(Collected data)
━━━━━━
Definition handle_result (part : Part) (value : option Body) : prog SerialBuilder unit :=
  let! complete := rd f_complete in
  if (complete : bool) then ret tt
  else
    match value with
    | Some value =>
        if negb (Z.of_nat (length value) =? 8) then report None ;; wr f_complete true
        else
          let! hi := rd f_hi in
          let! lo := rd f_lo in
          (if bool_decide (part = Part_Hi) && negb hi then copy_to 0 value ;; wr f_hi true
           else if bool_decide (part = Part_Lo) && negb lo then copy_to 8 value ;; wr f_lo true
           else ret tt) ;;
          let! hi := rd f_hi in
          let! lo := rd f_lo in
          when (hi && lo) (let! serial := rd f_serial in report (Some serial) ;; wr f_complete true)
    | None => report None ;; wr f_complete true
    end.

(** [Device::query_serial], with the queries it leaves to the dispatcher.

    [results]: the [CallbackResult]s by their address, [None] for one that is destroyed; each
    holds its part and the builder.  [asked]: the queries that wait, with the address of
    the result their handler refers to. *)
Record serial_call : Type := MkCall { builder : SerialBuilder; results : list (option Part); asked : list (Z * nat) }.

Definition serial_call_init : serial_call := MkCall SerialBuilder_new [] [].

Definition CallbackResult_new (part : Part) : prog serial_call nat := fun c =>
  Ok (length (results c)) (MkCall (builder c) (results c ++ [Some part]) (asked c)).
Definition CallbackResult_delete (result : nat) : prog serial_call unit := fun c =>
  Ok tt (MkCall (builder c) (<[result := None]> (results c)) (asked c)).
━━━━━━
Your answer must consist of every line above, reproduced exactly.

Definition handle_result (part : Part) (value : option Body) : prog SerialBuilder unit :=
  let! complete := rd f_complete in
  if (complete : bool) then ret tt
  else
    match value with
    | Some value =>
        if negb (Z.of_nat (length value) =? 8) then report None ;; wr f_complete true
        else
          let! hi := rd f_hi in
          let! lo := rd f_lo in
          (if bool_decide (part = Part_Hi) && negb hi then copy_to 0 value ;; wr f_hi true
           else if bool_decide (part = Part_Lo) && negb lo then copy_to 8 value ;; wr f_lo true
           else ret tt) ;;
          let! hi := rd f_hi in
          let! lo := rd f_lo in
          when (hi && lo) (let! serial := rd f_serial in report (Some serial) ;; wr f_complete true)
    | None => report None ;; wr f_complete true
    end.

(** [Device::query_serial], with the queries it leaves to the dispatcher.

    [results]: the [CallbackResult]s by their address, [None] for one that is destroyed; each
    holds its part and the builder.  [asked]: the queries that wait, with the address of
    the result their handler refers to. *)
Record serial_call : Type := MkCall { builder : SerialBuilder; results : list (option Part); asked : list (Z * nat) }.

Definition serial_call_init : serial_call := MkCall SerialBuilder_new [] [].

Definition CallbackResult_new (part : Part) : prog serial_call nat := fun c =>
  Ok (length (results c)) (MkCall (builder c) (results c ++ [Some part]) (asked c)).
Definition CallbackResult_delete (result : nat) : prog serial_call unit := fun c =>
  Ok tt (MkCall (builder c) (<[result := None]> (results c)) (asked c)).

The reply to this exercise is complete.